Conversely, there are times that toxic burden overstimulates the production of IgA in the gut lining. When this is the case, levels of IgA maybe 3- or 4-times normal levels, indicating that the immune system may be in overdrive. This is common in many types of autoimmunity, including thyroiditis, colitis, and rheumatic diseases. Again, identification and removal of the toxic burden are necessary to help restore balance overall.
Often when there is overstimulation of the gut, food allergies or food sensitivities may result. Some of the most common of these are gluten, dairy (particularly to the casein molecule), soy, and egg. These are all large molecules that are somewhat difficult to break down; their bombardment to the gut wall can result in allergic-type symptoms. Of course, food allergies/sensitivities are not limited to these foods; it can be to many foods commonly eaten. Some digestive stool tests include looking at elevations of food antibodies and can help to identify them through stool immunoglobulin levels.
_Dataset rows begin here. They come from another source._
Lemma renamed_directory_strands_children_witness :
  (pa_ino ∘ snd <$> entry_attrs_for_ino child_ino child_mount.1 child_mount.2) = Ok child_ino /\
  (fuse_call sample_config (sample_request 8) (CallRename ROOT_INO (txt "d") ROOT_INO (txt "e") 0) child_mount).1 = Ok tt /\
  renamed_mount.1 = move_cached_path id (txt "/d") (txt "/e") parent_ino child_mount.1 /\
  entry_attrs_for_ino child_ino renamed_mount.1 renamed_mount.2 = Err ENOENT /\
  let found := fuse_lookup true parent_ino (txt "f") renamed_mount in
  (pa_ino <$> found.1) = Ok child_ino /\
  entry_attrs_for_ino child_ino found.2.1 found.2.2 = Err ENOENT.
Proof.
  cbv zeta. split; [vm_compute; reflexivity|]. split; [vm_compute; reflexivity|]. split; [vm_compute; reflexivity|].
  assert (H : forall path, entry_attrs_for_ino child_ino renamed_mount.1 renamed_mount.2 = Err ENOENT /\
    entry_attrs_for_ino child_ino (register_lookup_path path child_ino renamed_mount.1) renamed_mount.2 = Err ENOENT).
  { intros path. replace renamed_mount.1 with (move_cached_path id (txt "/d") (txt "/e") parent_ino child_mount.1) by (vm_compute; reflexivity).
    apply (renamed_directory_strands_children id (txt "/d") (txt "/e") parent_ino child_ino (txt "/d/f") path child_mount.1 renamed_mount.2);
      [by vm_compute|by vm_compute|vm_compute; reflexivity|done|vm_compute; reflexivity]. }
  split; [apply (H [])|]. split; [vm_compute; reflexivity|].
  destruct (H (txt "/e/f")) as [_ H2]. revert H2.
  replace (register_lookup_path (txt "/e/f") child_ino renamed_mount.1)
    with (fuse_lookup true parent_ino (txt "f") renamed_mount).2.1 by (vm_compute; reflexivity).
  replace (fuse_lookup true parent_ino (txt "f") renamed_mount).2.2 with renamed_mount.2 by (vm_compute; reflexivity). done.
Defined.
(* ===== verification/ReadCache.v ===== *)
(** * The read cache of the FUSE layer

    Model of src/rust_fuse/src/read_cache.rs: the block cache with its two eviction
    policies, the overlay of recently written blocks, the generation gate that keeps
    late cache fills out, the coordinator of concurrent fills, and the fetch and
    merge of missing blocks. *)

From stdpp Require Import prelude list numbers gmap sorting strings.
From Stdlib Require Import ZArith Lia.
From S2P Require Import Prelude ReadPlan Errno.

#[local] Open Scope Z_scope.

(** ** Linked hash maps

    The LRU store is a LinkedHashMap of the linked_hash_map crate, which is not
    part of the repository. [LinkedMap] is its interface, [LinkedMapOk] what its
    documentation promises: iteration in insertion order, [get_refresh] moves an
    entry to the back, [pop_front] removes the oldest. *)

Abbreviation key := (Z * Z)%type.

Class LinkedMap (M : Type) : Type := {
  lm_empty : M;
  lm_iter : M -> list (key * bytes);
  lm_get : key -> M -> option bytes;
  lm_insert : key -> bytes -> M -> M;
  lm_refresh : key -> M -> M;
  lm_pop_front : M -> option M
}.

Definition lm_map {M} `{LinkedMap M} (m : M) : gmap key bytes := list_to_map (lm_iter m).

Class LinkedMapOk (M : Type) `{LinkedMap M} : Prop := {
  lm_empty_iter : lm_iter lm_empty = [];
  lm_nodup : forall m, NoDup (lm_iter m).*1;
  lm_get_map : forall k m, lm_get k m = lm_map m !! k;
  lm_insert_map : forall k v m, lm_map (lm_insert k v m) = <[k := v]> (lm_map m);
  lm_refresh_map : forall k m, lm_map (lm_refresh k m) = lm_map m;
  lm_pop_front_iter : forall m,
    match lm_pop_front m with
    | Some m' => exists e, lm_iter m = e :: lm_iter m'
    | None => lm_iter m = []
    end
}.

(** ** The block cache *)

Inductive ReadCacheEvictionPolicy : Set := Fifo | Lru.

Section BlockCache.
Context {M : Type} `{LinkedMapOk M}.

Inductive ReadCacheStore : Type :=
| FifoStore (entries : gmap key bytes) (order : list key)
| LruStore (entries : M).

Definition cache_new (policy : ReadCacheEvictionPolicy) : ReadCacheStore :=
  match policy with
  | Fifo => FifoStore ∅ []
  | Lru => LruStore lm_empty
  end.

Definition cache_len (c : ReadCacheStore) : Z :=
  match c with
  | FifoStore entries _ => Z.of_nat (size entries)
  | LruStore entries => zlen (lm_iter entries)
  end.

Definition cache_get (file_id block_index : Z) (c : ReadCacheStore) : option bytes * ReadCacheStore :=
  let k := (file_id, block_index) in
  match c with
  | FifoStore entries order => (entries !! k, c)
  | LruStore entries =>
      match lm_get k entries with
      | Some data => (Some data, LruStore (lm_refresh k entries))
      | None => (None, c)
      end
  end.

Fixpoint get_range_loop (file_id : Z) (indices : list Z) (c : ReadCacheStore)
    : list (Z * bytes) * list Z * ReadCacheStore :=
  match indices with
  | [] => ([], [], c)
  | block_index :: indices =>
      let '(block, c) := cache_get file_id block_index c in
      let '(cached, missing, c) := get_range_loop file_id indices c in
      match block with
      | Some block => ((block_index, block) :: cached, missing, c)
      | None => (cached, block_index :: missing, c)
      end
  end.

Definition cache_get_range (file_id first_block last_block : Z) (c : ReadCacheStore)
    : list (Z * bytes) * list Z * ReadCacheStore :=
  if last_block <? first_block then ([], [], c)
  else get_range_loop file_id (range_incl first_block last_block) c.

(** while entries.len() > limit { pop the oldest }: at most one turn per entry. *)
Fixpoint fifo_evict (limit_blocks : Z) (order : list key) (entries : gmap key bytes)
    : gmap key bytes * list key :=
  match order with
  | [] => (entries, [])
  | oldest :: order' =>
      if limit_blocks <? Z.of_nat (size entries)
      then fifo_evict limit_blocks order' (delete oldest entries)
      else (entries, order)
  end.

Fixpoint lru_evict (fuel : nat) (limit_blocks : Z) (entries : M) : M :=
  match fuel with
  | O => entries
  | S fuel =>
      if limit_blocks <? zlen (lm_iter entries) then
        match lm_pop_front entries with
        | None => entries
        | Some entries => lru_evict fuel limit_blocks entries
        end
      else entries
  end.

Definition fifo_insert (file_id : Z) (s : gmap key bytes * list key) (row : Z * bytes)
    : gmap key bytes * list key :=
  let k := (file_id, row.1) in
  (<[k := row.2]> s.1, if bool_decide (is_Some (s.1 !! k)) then s.2 else s.2 ++ [k]).

Definition lru_insert (file_id : Z) (entries : M) (row : Z * bytes) : M :=
  let k := (file_id, row.1) in
  let existed := bool_decide (is_Some (lm_get k entries)) in
  let entries := lm_insert k row.2 entries in
  if existed then lm_refresh k entries else entries.

Definition cache_insert_many (file_id : Z) (blocks : list (Z * bytes)) (limit_blocks : Z)
    (c : ReadCacheStore) : ReadCacheStore :=
  match c with
  | FifoStore entries order =>
      let '(entries, order) := foldl (fifo_insert file_id) (entries, order) blocks in
      let '(entries, order) := fifo_evict limit_blocks order entries in
      FifoStore entries order
  | LruStore entries =>
      let entries := foldl (lru_insert file_id) entries blocks in
      LruStore (lru_evict (length (lm_iter entries)) limit_blocks entries)
  end.

Definition cache_clear_file (file_id : Z) (c : ReadCacheStore) : ReadCacheStore :=
  match c with
  | FifoStore entries order =>
      FifoStore (filter (fun e => e.1.1 <> file_id) entries) (filter (fun k => k.1 <> file_id) order)
  | LruStore entries =>
      LruStore (foldl (fun filtered e => if negb (e.1.1 =? file_id) then lm_insert e.1 e.2 filtered else filtered)
                  lm_empty (lm_iter entries))
  end.

Definition cache_clear_all (c : ReadCacheStore) : ReadCacheStore :=
  match c with
  | FifoStore _ _ => FifoStore ∅ []
  | LruStore _ => LruStore lm_empty
  end.
End BlockCache.
Arguments ReadCacheStore M : clear implicits.

(** ** Settings and the overlay of recent writes *)

(** The reloadable settings the read path looks at, and the mount's direct-I/O flag. *)
Record ReadSettings : Set := {
  read_cache_blocks : Z;
  direct_io_read_prefetch_blocks : Z;
  workers_read : Z;
  workers_read_min_blocks : Z;
  small_file_read_threshold_blocks : Z;
  live_read_ahead_blocks : Z;
  live_sequential_read_ahead_blocks : Z;
  fopen_direct_io : bool
}.

Definition read_cache_limit_blocks (s : ReadSettings) : Z :=
  if read_cache_blocks s =? 0 then 0
  else
    let limit := read_cache_blocks s in
    let limit :=
      if fopen_direct_io s && (0 <? direct_io_read_prefetch_blocks s)
      then Z.max limit (direct_io_read_prefetch_blocks s) else limit in
    Z.min limit U64_MAX.

Definition recent_write_blocks_limit (s : ReadSettings) (total_blocks : Z) : Z :=
  let cache_limit := read_cache_limit_blocks s in
  if cache_limit =? 0 then 0
  else
    let recent_limit := Z.max (sat_mul cache_limit 16) 256 in
    let total_blocks := Z.min total_blocks U64_MAX in
    Z.min total_blocks recent_limit.

Definition read_workers (s : ReadSettings) : Z := Z.min (Z.max (workers_read s) 1) U64_MAX.
Definition read_workers_min_blocks (s : ReadSettings) : Z :=
  Z.min (Z.max (workers_read_min_blocks s) 1) U64_MAX.

Record ReadSequenceState : Set := { last_end : Z; streak : Z }.

Definition read_sequence_state_for_file (file_id offset end_offset : Z)
    (states : gmap Z ReadSequenceState) : bool * Z * gmap Z ReadSequenceState :=
  let previous := states !! file_id in
  let sequential := match previous with Some value => last_end value =? offset | None => false end in
  let streak' :=
    if sequential
    then match previous with Some value => sat_add (streak value) 1 | None => 0 end
    else 0 in
  (sequential, streak', <[file_id := {| last_end := end_offset; streak := streak' |}]> states).

(** [recent_write_block]; the atomic length it tests is the size of the map. *)
Definition recent_write_block (s : ReadSettings) (recent : gmap key bytes) (file_id block_index : Z)
    : option bytes :=
  if read_cache_limit_blocks s =? 0 then None
  else if Z.of_nat (size recent) =? 0 then None
  else recent !! (file_id, block_index).

(** The order of keys(sort_unstable): lexicographic. *)
Definition key_le (a b : key) : Prop := a.1 < b.1 \/ (a.1 = b.1 /\ a.2 <= b.2).
#[global] Instance key_le_dec a b : Decision (key_le a b).
Proof. unfold key_le. apply _. Defined.

Definition store_recent_write_blocks (s : ReadSettings) (block_size file_id file_size : Z)
    (truncate_pending : bool) (blocks : list (Z * bytes)) (recent : gmap key bytes)
    : gmap key bytes :=
  let block_size := Z.max block_size 1 in
  let total_blocks := if file_size =? 0 then 0 else 1 + (file_size - 1) / block_size in
  let keep_limit := recent_write_blocks_limit s total_blocks in
  let recent :=
    if truncate_pending || (total_blocks =? 0)
    then filter (fun e => e.1.1 <> file_id \/ e.1.2 < total_blocks) recent
    else recent in
  let recent :=
    foldl (fun recent row =>
             if row.1 <? total_blocks then <[(file_id, row.1) := row.2]> recent else recent)
      recent blocks in
  let over_limit := sat_sub (Z.of_nat (size recent)) keep_limit in
  if 0 <? over_limit then
    let keys := merge_sort key_le (map_to_list recent).*1 in
    foldl (fun recent k => delete k recent) recent (take (Z.to_nat over_limit) keys)
  else recent.

Definition clear_recent_write_blocks_for_file (file_id : Z) (recent : gmap key bytes)
    : gmap key bytes :=
  filter (fun e => e.1.1 <> file_id) recent.

(** ** Missing ranges, merging, fetching *)

Definition missing_block_ranges (missing : list Z) : list (Z * Z) :=
  match missing with
  | [] => []
  | first :: rest => run_ranges (fun e => wrap_add e 1) first first rest
  end.

Fixpoint merge_sorted_blocks (left : list (Z * bytes)) : list (Z * bytes) -> list (Z * bytes) :=
  fix merge_right right :=
    match left, right with
    | [], _ => right
    | _, [] => left
    | l :: left', r :: right' =>
        if l.1 <=? r.1 then l :: merge_sorted_blocks left' right else r :: merge_right right'
    end.

Definition row_le (a b : Z * bytes) : Prop := a.1 <= b.1.
#[global] Instance row_le_dec a b : Decision (row_le a b).
Proof. unfold row_le. apply _. Defined.

Section Fetch.
(** [fetch_block_range_shared] of the repository, for one file and block size. *)
Context (fetch : Z -> Z -> outcome string (list (Z * bytes))).

Definition fetch_block_range_profiled (first_block last_block : Z) : outcome string (list (Z * bytes)) :=
  rows ← fetch first_block last_block; Ok (merge_sort row_le rows).

Definition fetch_block_range_chunk (first_block last_block : Z) : outcome Z (list (Z * bytes)) :=
  if last_block <? first_block then Ok []
  else
    match fetch first_block last_block with
    | Ok rows => Ok rows
    | Err _ => Err EIO
    | Panic => Panic
    end.

(** The workers drain one queue of ranges and the rows are sorted at the end; the
    ranges are taken here in queue order. *)
Fixpoint fetch_ranges (ranges : list (Z * Z)) : outcome Z (list (Z * bytes)) :=
  match ranges with
  | [] => Ok []
  | (first_block, last_block) :: ranges =>
      chunk ← fetch_block_range_chunk first_block last_block;
      rest ← fetch_ranges ranges;
      Ok (chunk ++ rest)
  end.

Definition fetch_block_range_parallel (ranges : list (Z * Z)) : outcome Z (list (Z * bytes)) :=
  blocks ← fetch_ranges ranges; Ok (merge_sort row_le blocks).

Definition fetch_missing_read_blocks (s : ReadSettings) (missing : list Z) : outcome Z (list (Z * bytes)) :=
  match missing with
  | [] => Ok []
  | first :: _ =>
      let contiguous_ranges := missing_block_ranges missing in
      let workers :=
        read_missing_range_worker_count (read_workers s) (read_workers_min_blocks s)
          (zlen missing) (zlen contiguous_ranges) in
      if workers <=? 1 then
        match fetch_block_range_profiled first (List.last missing first) with
        | Ok rows => Ok rows
        | Err _ => Err EIO
        | Panic => Panic
        end
      else fetch_block_range_parallel contiguous_ranges
  end.
End Fetch.

(** ** The generation gate *)

Record FileCacheStamp : Set := { generation : Z; epoch : Z; cache_epoch : Z }.
#[global] Instance stamp_eq_dec : EqDecision FileCacheStamp.
Proof. solve_decision. Defined.

(** [files] holds (generation, epoch) per file. *)
Record FileCacheGenerationGate : Type := { gate_cache_epoch : Z; gate_files : gmap Z (Z * Z) }.
Lemma fetch_missing_sorted missing :
  match fetch_missing_read_blocks fetch s missing with
  | Ok rows => StronglySorted row_le rows
  | Err e => e = EIO
  | Panic => False
  end.
Proof.
  unfold fetch_missing_read_blocks. destruct missing as [|first rest]; [constructor|].
  destruct (_ <=? 1).
  - unfold fetch_block_range_profiled. pose proof (Hfetch first (List.last (first :: rest) first)) as Hp.
    destruct (fetch _ _); cbn; [apply merge_sort_sorted|done|done].
  - unfold fetch_block_range_parallel.
    assert (Hr : forall ranges, match fetch_ranges fetch ranges with Ok _ => True | Err e => e = EIO | Panic => False end).
    { induction ranges as [|[a b] ranges IH]; cbn; [done|]. unfold fetch_block_range_chunk.
      pose proof (Hfetch a b). destruct (b <? a); [|destruct (fetch a b)]; cbn; try done;
        by destruct (fetch_ranges fetch ranges). }
    specialize (Hr (missing_block_ranges (first :: rest))).
    destruct (fetch_ranges _ _); cbn; [apply merge_sort_sorted|done|done].
Qed.

Lemma recent_hit recent k d (c : ReadCacheStore M) :
  recent !! (file_id, k) = Some d -> cached_read_block s recent file_id k c = (Some d, c).
Proof.
  intros Hr. unfold cached_read_block, recent_write_block. destruct (Z.eqb_spec (read_cache_limit_blocks s) 0); [done|].
  destruct (Z.eqb_spec (Z.of_nat (size recent)) 0) as [E|]; [|by rewrite Hr].
  assert (recent = ∅) as -> by (apply map_size_empty_inv; lia). by rewrite lookup_empty in Hr.
Qed.

Lemma recent_in_lookup recent k d first last (c : ReadCacheStore M) :
  recent !! (file_id, k) = Some d -> first <= k <= last ->
  let '(cached, _, _) := cached_read_blocks_and_missing s recent file_id first last c in (k, d) ∈ cached.
Proof.
  intros Hr Hk. unfold cached_read_blocks_and_missing. destruct (Z.ltb_spec last first); [lia|].
  destruct (Z.eqb_spec (read_cache_limit_blocks s) 0); [done|].
  destruct (Z.eqb_spec (Z.of_nat (size recent)) 0) as [E|]; cbn [negb].
  { assert (recent = ∅) as -> by (apply map_size_empty_inv; lia). by rewrite lookup_empty in Hr. }
  assert (Hin : k ∈ range_incl first last) by by apply elem_of_range_incl. revert c Hin.
  generalize (range_incl first last). induction l as [|a l IH]; intros c Hin; [set_solver|]. cbn [cached_blocks_loop].
  destruct (decide (a = k)) as [->|Hne].
  - rewrite (recent_hit recent k d c Hr). destruct (cached_blocks_loop s recent file_id l c) as [[cached missing] c1]. set_solver.
  - destruct (cached_read_block s recent file_id a c) as [block c1]. specialize (IH c1 ltac:(set_solver)).
    destruct (cached_blocks_loop s recent file_id l c1) as [[cached missing] c2]. destruct block; set_solver.
Qed.
(* ===== verification/WriteBuffer.v ===== *)
(** * The write buffer

    Model of src/rust_fuse/src/write_buffer.rs: the per-handle overlay of dirty
    blocks, buffered writes and reads, the preparation of a truncate and the flush
    through the persistence plan into the repository. The repository is the
    interface [BlockRepo] with the laws [BlockRepoOk]; the block store of
    BlockStore.v with its default transport implements it (StoreRepo.v). *)

From stdpp Require Import prelude list numbers gmap sorting strings.
From Stdlib Require Import ZArith Lia.
From S2P Require Import Prelude PersistPlan Errno Crc32 CopyBinary BlockStore ReadCache.

#[local] Open Scope Z_scope.

(** ** The repository as the FUSE layer sees it *)

Class BlockRepo (R : Type) : Type := {
  (** [load_block_authoritative], by file, block and block size. *)
  repo_load_block : R -> Z -> Z -> Z -> outcome string (option bytes);
  (** [fetch_block_range_shared], by file, first and last block and block size. *)
  repo_fetch_range : R -> Z -> Z -> Z -> Z -> outcome string (list (Z * bytes));
  (** [file_size_authoritative]. *)
  repo_file_size : R -> Z -> outcome string (option Z);
  (** [persist_file_blocks_with_crc_flag_reservation_fence_and_authorization]. *)
  repo_persist : PersistRequest -> R -> outcome string unit * R
}.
There are other markers in comprehensive digestive stool analysis that are also important when looking not only at digestive health but at overall health in general. One of these markers is calprotectin. Fecal calprotectin is a substance that your body releases when there is inflammation in your intestines. Elevated levels of fecal calprotectin—a protein biomarker—are associated with inflammatory bowel diseases. Furthermore, high levels of this substance can help distinguish between irritable bowel syndrome and ulcerative colitis or Crohn’s disease. Once again, mold-injured patients with a high body burden of toxins can develop inflammatory bowel diseases. I would not ever suggest that all who suffer from inflammatory bowel diseases can be treated only by the mold elimination techniques we have outlined, but the big takeaway is that if there IS mold or mycotoxin present in a patient’s environment, the success of other treatments will, at the very least, be hindered.
A Bridge to Other Testing
Digestive analysis may also open the door to other testing and indicate a need for further examination. For instance, if occult or hidden blood in the stool is found, then referral to a gastroenterologist sooner than later may be preventive in colon cancer or other serious conditions. Additionally, looking at the acidity of the body by analyzing stool pH levels can be a sign of malfunction of upper digestion or liver influence and is not uncommon in mold toxicity. High stool pH may be due to a lack of normal acid production of the stomach, which is more common than we realize. Low stomach acid may lead to upper digestive symptoms such as heartburn which is actually due to poor digestion, not high acidity, which then leads to taking acid suppressors to quell the symptoms, creating a cycle that continuously makes the entire situation worse.
The gut is the beginning of the immune system and holds clues to what ails the body. Thus, seeing exactly how it may have become impaired after toxic exposure to mold by analyzing a patient’s stool also reveals steps to aid in recovery. For full recovery from mold exposure, most of us need probiotics, many need digestive enzymes and liver support, and an increasing number of patients need immune balance as well. With that in mind, adding digestive stool analysis can provide a more targeted and individualized approach to patient treatment.